For beef producers, the argument Jon Wright from Coota Park Blue E made is confronting right from the start, including the claim that beef contributes 70 per cent of agriculture's carbon emissions.
The reaction ranged from "thank you for recognising this is an issue" to "I wish this hysteria about climate change would disappear".
The reality is every time a mainstream media channel talks climate change, they fail to separate legacy carbon from carbon that's simply recycled in the atmosphere.
One of the phone calls The Land received after this article was published was from a farmer who has adopted regenerative agriculture principals, something we're increasingly seeing in this past couple of years.
He raised the point there were more impactful "whole system" approaches that could address the carbon balance before you even bothered looking at individual per head carbon emissions while also warning that livestock were part of the solution in a well managed system.

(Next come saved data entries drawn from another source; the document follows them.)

Lemma inuse_ok_insert l L p w w' x (L' : list nat) :
  inuse_ok l L → (p < 256)%nat → l !! (p / 32)%nat = Some w → is_u32 w' →
  (∀ k, 0 ≤ k < 32 → Z.testbit w' k = if k =? Z.of_nat p mod 32 then x else Z.testbit w k) →
  (∀ q, (q < 256)%nat → bool_decide (q ∈ L') = if decide (q = p) then x else bool_decide (q ∈ L)) →
  inuse_ok (<[(p / 32)%nat := w']> l) L'.
Proof.
  intros (Hlen & Hok & Hbits) Hp Hl Hw' Hup HL'. split_and!.
  - by rewrite length_insert.
  - by apply Forall_insert.
  - intros q Hq. rewrite (inuse_update l p w w' x), HL', Hbits by done. done.
Qed.

(** Setting a clear bit of the table puts the page reference in use. *)
Lemma inuse_mark l L i j w :
  inuse_ok l L → 0 ≤ i < 8 → 0 ≤ j < 32 → l !! Z.to_nat i = Some w → Z.testbit w j = false →
  (Z.to_nat (i * 32 + j) < 256)%nat ∧ Z.to_nat (i * 32 + j) ∉ L ∧
  inuse_ok (<[Z.to_nat i := Z.lor w (2 ^ j)]> l) (Z.to_nat (i * 32 + j) :: L).
Proof.
  intros Hok Hi Hj Hl Et. pose proof Hok as (Hlen & Hw & Hbits).
  assert (is_u32 w) as Hwu by (by eapply Forall_lookup_1).
  assert (Hpw : (Z.to_nat (i * 32 + j) / 32)%nat = Z.to_nat i).
  { symmetry. apply (Nat.div_unique _ _ _ (Z.to_nat j)); lia. }
  assert (Hnot : Z.to_nat (i * 32 + j) ∉ L).
  { pose proof (inuse_bit_at l i j w ltac:(lia) ltac:(lia) Hl) as Hb.
    rewrite Hbits, Et in Hb by lia. by apply bool_decide_eq_false in Hb. }
  split_and!; [lia|done|]. rewrite <- Hpw.
  eapply (inuse_ok_insert _ L _ w _ true); [done|lia|by rewrite Hpw| | |].
  - apply u32_bits. apply u32_bits in Hwu as [Hw0 Hwb]. split.
    + apply Z.lor_nonneg. split; [done|]. apply Z.pow_nonneg. lia.
    + intros k Hk. rewrite lor_pow2_bit, Hwb by lia. lia.
  - intros k Hk. rewrite lor_pow2_bit by lia. rewrite Z2Nat.id by lia.
    replace ((i * 32 + j) mod 32) with j by (rewrite Z.add_comm, Z.mod_add, Z.mod_small; lia).
    by destruct (k =? j), (Z.testbit w k).
  - intros q Hq. destruct (decide (q = Z.to_nat (i * 32 + j))) as [->|Hne].
    + apply bool_decide_eq_true. by constructor.
    + apply bool_decide_ext. rewrite elem_of_cons. tauto.
Qed.
(** The blocks in use are those of the sub-page allocator and the frames [B]. *)
Definition owns (h : kheap) (A : gmap Z Z) (L : list nat) (F : nat → list Z) (B : gset Z) (G : gset Z) : Prop :=
  kinv h A L F ∧ (∀ c, c ∈ B → foreign h A L c) ∧
  ∀ a, a ∈ G ↔ is_live h L F a ∨ ∃ c, c ∈ B ∧ a = kva (kh_cm h) c.

Definition th_inv (t : theheap) : Prop :=
  spl_ok (kh_cm (th_heap t)) ∧ ∃ A L F B, owns (th_heap t) A L F B (th_live t).

(** Room for [n] requests: each takes a frame and a page reference at most. *)
Definition th_room (n : nat) (t : theheap) : Prop :=
  ∃ A L F, kinv (th_heap t) A L F ∧ Z.of_nat n ≤ num_coremap_free (kh_cm (th_heap t)) ∧ (n + length L ≤ 256)%nat.

(** What the pager promises when the coremap has no free frame left: it leaves the heap alone, and
    answers NULL or a frame in use that belongs neither to the sub-page allocator nor to a block
    handed out before. *)
Definition evict_ok : Prop := ∀ h A L F B G,
  owns h A L F B G → spl_ok (kh_cm h) →
  wp (evictPage h) (λ '(a, h'), spl_ok (kh_cm h') ∧ ∃ A', owns h' A' L F B G ∧
    (a = NULL ∨ ∃ c, a = kva (kh_cm h') c ∧ foreign h' A' L c ∧ c ∉ B)).

#[local] Instance kheap_ops : KHeap theheap := {| kmalloc := th_kmalloc; kfree := th_kfree |}.

Lemma kmalloc_c_small h A L F sz :
  kinv h A L F → spl_ok (kh_cm h) → 0 ≤ sz < 2048 →
  wp (kmalloc_c evictPage sz h) (λ '(a, h'),
    alloc_failed h A L F (curspl (kh_cm h)) a h' ∨ alloc_ok h A L F sz (curspl (kh_cm h)) a h').
Proof.
  intros Hinv Hspl Hsz. unfold kmalloc_c, LARGEST_SUBPAGE_SIZE.
  replace (2048 <=? sz) with false by lia. apply (subpage_kmalloc_spec h A); [done|done|lia].
Qed.

(** A block more, in the sub-page allocator. *)
Lemma alloc_owns h A L F B G sz spl a h' A' L' F' :
  owns h A L F B G → alloc_at h A L F sz spl a h' A' L' F' →
  a ∉ G ∧ owns h' A' L' F' B ({[a]} ∪ G) ∧ (length L' ≤ S (length L))%nat ∧
  num_coremap_free (kh_cm h) ≤ num_coremap_free (kh_cm h') + 1.
Proof.
  intros (Hinv & HB & HG) (Hinv' & _ & Hnn & Hnl & Hl & (p & o & Hp & Ho & Ha & _) & Hgr).
  assert (HB' : ∀ c, c ∈ B → foreign h' A' L' c) by (intros c Hc; by eapply grown_foreign, HB).
  pose proof Hgr as [Hs Hg]. split_and!.
  - rewrite HG. intros [|(c & Hc & ->)]; [done|]. apply (foreign_apart h' A' L' F' c p); [done|by apply HB'|done|].
    rewrite (kva_same h L h'), Ha by done. by eapply page_block_in.
  - split_and!; [done|done|]. intros x. rewrite elem_of_union, elem_of_singleton, HG, Hl.
    setoid_rewrite (kva_same h L h'); [tauto|done].
  - destruct Hg as [[_ ->]|(c & q & _ & _ & -> & _)]; simpl; lia.
  - pose proof (ki_cm _ _ _ _ Hinv) as Hcm. pose proof (ki_cm _ _ _ _ Hinv') as Hcm'. destruct Hs as (_ & Hen & _).
    destruct Hg as [[-> _]|(c & q & HA & -> & _)].
    + rewrite (free_count_same _ _ _ Hcm Hcm' Hen). lia.
    + rewrite (free_count _ _ _ _ Hcm Hcm' HA Hen). lia.
Qed.
Lemma a_wake_perm one p s : all_threads (a_wake one p s) ≡ₚ all_threads s.
Proof.
  assert (Hgo : ∀ w r, w ++ r ≡ₚ s_sleep s →
    all_threads (Sched (s_cur s) (s_ready s ++ w) r (s_zomb s)) ≡ₚ all_threads s).
  { intros w r Hp. unfold all_threads; simpl.
    by rewrite <- (app_assoc (s_ready s) w), (app_assoc w r), Hp. }
  destruct one; simpl; [|apply Hgo, split_perm].
  unfold a_wake_one. destruct (take_first p (s_sleep s)) as [w r] eqn:Ef. apply Hgo.
  by eapply take_first_perm.
Qed.

(** [thread_wakeup] with [done] of the sleepers looked at. *)
Definition wake_loop_inv k s (p : Z → bool) (one : bool) (n : nat) (i : Z) k' : Prop :=
  ∃ done rest, s_sleep s = done ++ rest ∧ n = length rest ∧
    i = zlen (filter (λ t, p t = false) done) ∧ stashed k k' ∧ k_cur k' = k_cur k ∧
    k_zombies k' = k_zombies k ∧
    (one = true → filter (λ t, p t = true) done = []) ∧
    (∃ q, k_runq k' = Some q ∧ queue_rep q (s_ready s ++ filter (λ t, p t = true) done)) ∧
    (∃ a, k_sleepers k' = Some a ∧ array_rep a (filter (λ t, p t = false) done ++ rest)).

Lemma stashed_trans k1 k2 k3 : stashed k1 k2 → stashed k2 k3 → stashed k1 k3.
Proof.
  intros (Ha & Hb & Hc & Hd & He & Hf) (Ha' & Hb' & Hc' & Hd' & He' & Hf').
  split; [by eapply sched_only_trans|]. split_and!; congruence.
Qed.

Lemma filter_bool_length (p : Z → bool) l :
  (length (filter (λ t, p t = true) l) + length (filter (λ t, p t = false) l) = length l)%nat.
Proof. rewrite <- length_app. by rewrite split_perm. Qed.

Lemma wake_final k k1 s p one w r :
  srep k s → stashed k k1 → k_cur k1 = k_cur k → k_zombies k1 = k_zombies k →
  a_wake one p s = Sched (s_cur s) (s_ready s ++ w) r (s_zomb s) →
  (∃ q, k_runq k1 = Some q ∧ queue_rep q (s_ready s ++ w)) →
  (∃ a, k_sleepers k1 = Some a ∧ array_rep a r) →
  srep k1 (a_wake one p s).
Proof.
  intros Hrep (Hso & _ & _ & Ht & _) Hc Hz Hw Hq Ha. pose proof (a_wake_perm one p s) as Hperm.
  pose proof Hrep as [Hcur _ _ Hzo _ Hnn _ _ Htlb].
  eapply (srep_move k k1 s); rewrite ?Hw; try done; simpl.
  - by rewrite Hc.
  - by rewrite Hz.
  - by rewrite <- Hw.
  - rewrite Hw in Hperm. unfold all_threads in Hperm; simpl in Hperm.
    apply (Permutation_app_inv_l (cur_list (s_cur s))) in Hperm. by rewrite Hperm.
  - by destruct Hso as (_ & -> & _).
  - by rewrite Ht.
Qed.

Lemma filter_true_nil (p : Z → bool) l :
  filter (λ t, p t = true) l = [] → filter (λ t, p t = false) l = l ∧ ∀ t, t ∈ l → p t = false.
Proof.
  intros Hnil.
  assert (Hall : ∀ t, t ∈ l → p t = false).
  { intros t Ht. destruct (p t) eqn:Ep; [|done].
    assert (t ∈ filter (λ t, p t = true) l) as Hin by (by apply list_elem_of_filter).
    rewrite Hnil in Hin. by apply not_elem_of_nil in Hin. }
  split; [|done]. clear Hnil. induction l as [|t l IH]; [done|].
  rewrite filter_cons_True by (apply Hall; by constructor). f_equal. apply IH.
  intros u Hu. apply Hall. by constructor.
Qed.

Lemma filter_snoc_bool (p : Z → bool) l t b :
  filter (λ u, p u = b) (l ++ [t]) =
    filter (λ u, p u = b) l ++ (if bool_decide (p t = b) then [t] else []).
Proof.
  rewrite filter_app, filter_cons, filter_nil. by destruct (p t), b.
Qed.

(** The sleeper looked at sleeps on [addr]: it becomes ready. *)
Lemma wake_one_step k s p one k1 dn t rest q1 a1 i :
  srep k s → 0 < k_spl k → s_sleep s = dn ++ t :: rest → p t = true →
  i = zlen (filter (λ t, p t = false) dn) → stashed k k1 → k_cur k1 = k_cur k →
  k_zombies k1 = k_zombies k →
  (one = true → filter (λ t, p t = true) dn = []) → one = (k_cvone k =? 1) →
  k_runq k1 = Some q1 → queue_rep q1 (s_ready s ++ filter (λ t, p t = true) dn) →
  zlen (s_ready s) + zlen (s_sleep s) < q_size q1 →
  array_rep a1 (filter (λ t, p t = false) dn ++ t :: rest) → k_sleepers k1 = Some a1 →
  wps (sl ← lift (array_remove a1 i);
       _ ← modify (set_sleepers (Some sl));
       result ← make_runnable t;
       _ ← asrt (result =? 0);
       one ← gets k_cvone;
       if one =? 1 then mret (inr tt) else mret (inl i)) k1 (λ r k',
    match r with
    | inl y => ∃ n', (n' < length (t :: rest))%nat ∧ wake_loop_inv k s p one n' y k'
    | inr _ => srep k' (a_wake one p s) ∧ stashed k k'
    end).
Proof.
  intros Hrep Hspl HS Hpt -> Hst Hcur Hzom Hone Hone' Hq1 Hqr1 Hsz Har1 Ha1.
  pose proof Hst as (Hso & Hcap & Hn & Htl & Hth & _). pose proof (filter_bool_length p dn) as Hfl.
  rewrite wps_bind, wps_lift. eapply wp_mono; [apply array_remove_spec; [done|]|].
  { rewrite length_app. simpl. lia. }
  intros a2 (Har2 & Hse2 & Hvp2 & Hmax2). rewrite Nat2Z.id in Har2.
  rewrite delete_middle in Har2. wps_step.
  wps_call (make_runnable_room (set_sleepers (Some a2) k1) q1); [|done|done| |].
  { simpl. by destruct Hso as (_ & _ & _ & -> & _). }
  { rewrite HS, !length_app in Hsz. rewrite length_app. simpl in Hsz. lia. }
  intros r k2 (-> & q2 & -> & Hqr2 & Hsz2). wps_step.
  assert (Hst2 : stashed k (set_runq (Some q2) (set_sleepers (Some a2) k1))).
  { eapply stashed_trans; [exact Hst|]. unfold stashed, caps, sched_only; simpl.
    rewrite Hq1, Ha1. simpl. unfold acap. rewrite Hsz2, Hse2, Hvp2, Hmax2. by split_and!. }
  simpl. replace (k_cvone k1) with (k_cvone k) by (by destruct Hso as (_ & _ & -> & _)).
  rewrite <- Hone', <- app_assoc in *. destruct one.
  - wps_step. split; [|done]. specialize (Hone eq_refl).
    destruct (filter_true_nil p dn Hone) as [Hfd Hall].
    eapply (wake_final k _ s p true [t] (dn ++ rest)); try done.
    + simpl. unfold a_wake_one. by rewrite HS, take_first_at.
    + simpl. rewrite Hone in Hqr2. eauto.
    + simpl. rewrite Hfd in Har2. eauto.
  - wps_step. exists (length rest). split; [simpl; lia|].
    exists (dn ++ [t]), rest.
    rewrite (filter_snoc_bool p dn t true), (filter_snoc_bool p dn t false), Hpt. simpl.
    rewrite app_nil_r, <- !app_assoc. simpl. split_and!; try done; eauto.
Qed.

This included the potential for better quality pastures that might be produced as part of that management, which in turn could reduce net carbon output.
He also stressed the role of livestock as recyclers of carbon in the overall cycle.
However, it is perhaps fair to also assume that the public struggles to understand this.
Plus, feedlots have been invaluable through this drought in taking on animals that producers would otherwise struggle to finish, but feedlots don't tend to fit the regenerative model.
So, while the per-head approach is not a whole of system solution, when applied in the feedlot situation, what would that reduced carbon output be worth to the industry both in improved feed efficiency and in the ability to market a reduced carbon footprint?
And is an animal that's a more efficient converter on grain also a more efficient converter on grass?
Consumers are heavily invested in their belief that red meat is a major contributor to climate change and beliefs are difficult to shift.
So perhaps what we really need is to be better at measuring - whether on grain or grass - both for the producer's benefit, as well as for the discerning consumer.